May 15, 2017

To Patch, Or Not To Patch?



The world is reeling from tens of thousands of ransomware attacks across almost 100 countries. The attack infected computers at hospitals, companies, and even government ministries in Russia, forcibly encrypting users’ files and demanding ransom be paid in order to access the contents.

According to reports, the ransomware source code seems to be a modified variant of the WannaCry toolkit—an NSA hacking tool publicly leaked by the Shadow Brokers last month. That revelation has caused an uproar over the intelligence community’s use of zero-day exploits, and is renewing calls for the government to reform its vulnerabilities equities process (VEP). The VEP is a procedure by which zero-day exploits are made known to software firms in order to give them an opportunity to patch previously undetected bugs in their products.

While I agree with the need to codify the VEP, the cause of this ransomware isn’t really a failure of the VEP. It’s a failure to patch. A recent Lawfare article got this point exactly right:

VEP or no VEP, today’s ransomware attack highlights the risks of relying on software that is no longer supported by its developer (like Windows XP) and of not applying patches that the developer makes available (like MS17-010).  Even a perfectly functioning VEP would not make much difference unless the developer addressed the vulnerability, and businesses and institutions applied the relevant patch.  These are the two issues—more than a government process that feeds them—that make or break organizations in the wake of today’s attack.

This problem isn’t the result of poor government cybersecurity policies or some prodigal hacker consortium that discovered an end run around strong security systems. The failure rests on users still running outdated and unsupported operating systems like Windows XP or improper cybersecurity management. Case in point: Microsoft released a critical security patch two months ago that would have prevented the ransomware from infecting users running post-XP operating systems.

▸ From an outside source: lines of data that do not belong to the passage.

Lemma sample_admins_u32 : MaxAdminsPerInstitution <= u32_max.
Proof. vm_compute. congruence. Qed.

Lemma sample_population_u64 (w : sample_world) sc d :
  population_data_of w sc = Some d -> 0 <= eligible_total d <= u64_max.
Proof. simpl. destruct (sw_population w); simpl; [|done]. case_decide; [|done]. by intros [= <-]. Qed.

(** Two of the three administrators have voted for the account. *)
Lemma demo2_steps : rtc sample_step demo0 demo2.
Proof.
  apply (rtc_l _ demo0 demo1); [by apply step_call|]. apply rtc_once. by apply step_call.
Qed.

Lemma internal_results_reflect_votes_witness :
  (status <$> Proposals (ve demo2) !! 0) = Some STATUS_VOTING /\
  InternalTallies (iv demo2) !! 0 = Some {| yes := 2; no := 0 |} /\
  exists t, (exists p, Proposals (ve demo2) !! 0 = Some p /\ frozen_ticket (ve demo2) 0 p t) /\
    InternalVotesByTicket (iv demo2) !! (0, t) = None.
Proof.
  split; [vm_compute; reflexivity|]. split; [vm_compute; reflexivity|].
  destruct (Proposals (ve demo2) !! 0) as [p|] eqn:Hp; [|by vm_compute in Hp].
  assert (Hc : PendingProposalCleanups (ve demo2) !! 0 = None) by (vm_compute; reflexivity).
  assert (Hk : kind p = PROPOSAL_KIND_INTERNAL /\ status p = STATUS_VOTING).
  { vm_compute in Hp. injection Hp as <-. by split. }
  destruct Hk as [Hk Hst].
  destruct (internal_results_reflect_votes sample_admins_u32
    sample_population_u64 5 1767225600000 demo_world demo2 0 p demo_quota demo_time demo2_steps
    Hp Hk Hc) as (t & e & _ & _ & _ & _ & _ & _ & _ & _ & Hopen).
  destruct (Hopen Hst) as (x & Hx & Hnone). exists x. split; [|exact Hnone].
  exists p. split; [reflexivity|exact Hx].
Defined.

Definition demo_citizen (n : Z) : CitizenSubject :=
  {| citizen_cid_number := String (Ascii.ascii_of_N (Z.to_N (65 + n))) ""; citizen_account_id := n |}.

(** Every founding institution has one administrator, and the first proposes. *)
Definition demo_joint_world : sample_world := {|
  sw_roles := imap (fun i c => (c, "R"%string, Z.of_nat i)) joint_institutions;
  sw_personal := [];
  sw_population := Some {| scope := ScopeCountry; eligible_total := 3; eligibility_revision := 0;
    eligibility_date := 0 |};
  sw_citizens := [demo_citizen 1; demo_citizen 2; demo_citizen 3];
|}.

Definition demo_role (c : CidNumber) : AuthorizationSubject :=
  Institution {| role_cid_number := c; role_code := "R"%string |}.

Definition demo_plan : VotePlan := {|
  business_action_id := {| module_tag := "tag"%string; action_code := 1 |};
  plan_owner := "tag"%string; proposer_subject := demo_role (nth 0 joint_institutions ""%string);
  voter_subjects := demo_role <$> joint_institutions; voting_engine := Joint;
  business_object_hash := "data"%string |}.

(** The national committee votes against, which sends the proposal to the
    referendum; two of the three citizens vote for it. *)
Definition demo_calls : list call := [
  CreateJoint 0 (nth 0 joint_institutions ""%string) demo_plan "data";
  CastAdmin 0 0 (nth 0 joint_institutions ""%string) "R" false;
  CastReferendum 1 0 true; CastReferendum 2 0 true].

Lemma demo_calls_steps l s :
  rtc sample_step s (foldl (fun s c => (sample_dispatch c s).2) s l).
Proof.
  revert s. induction l as [|c l IH]; intros s; [done|].
  cbn [foldl]. eapply rtc_l; [exact (step_call c s)|apply IH].
Qed.

Definition demo_joint0 : rt sample_world := genesis_at 5 1767225600000 demo_joint_world.
Definition demo_joint : rt sample_world :=
  foldl (fun s c => (sample_dispatch c s).2) demo_joint0 demo_calls.

Lemma demo_joint_steps : rtc sample_step demo_joint0 demo_joint.
Proof. apply demo_calls_steps. Qed.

In short, users are more to blame than the VEP or current cybersecurity policy. If your operating system is up to date, no need to worry. If not, well, you’re probably out of luck.

Yes, we need to have a broader conversation about how to improve the VEP. It may be true that the incentives over zero-day exploit hoarding are misaligned. Congress should most certainly take the lead in establishing a more formal VEP codified in legislation.

And yes, the government’s cybersecurity track record is a shambles. Maybe the recent Executive Order mandating a review of government cybersecurity practices will help better align priorities. Then again, maybe it won’t. Either way, nothing contained in the President’s dictate would have remedied this particular problem.

All this ransomware attack shows us is that the weak link in cybersecurity best practices remains the individual user. Cybersecurity complacency is endemic in the digital age. And it will continue to be a problem so long as individuals fail to take appropriate action to safeguard their online security.

So what is the solution to future ransomware attacks? Make sure your auto-update for security patching is turned on—especially if you can’t be bothered to click “yes” when critical security updates pop up on your desktop.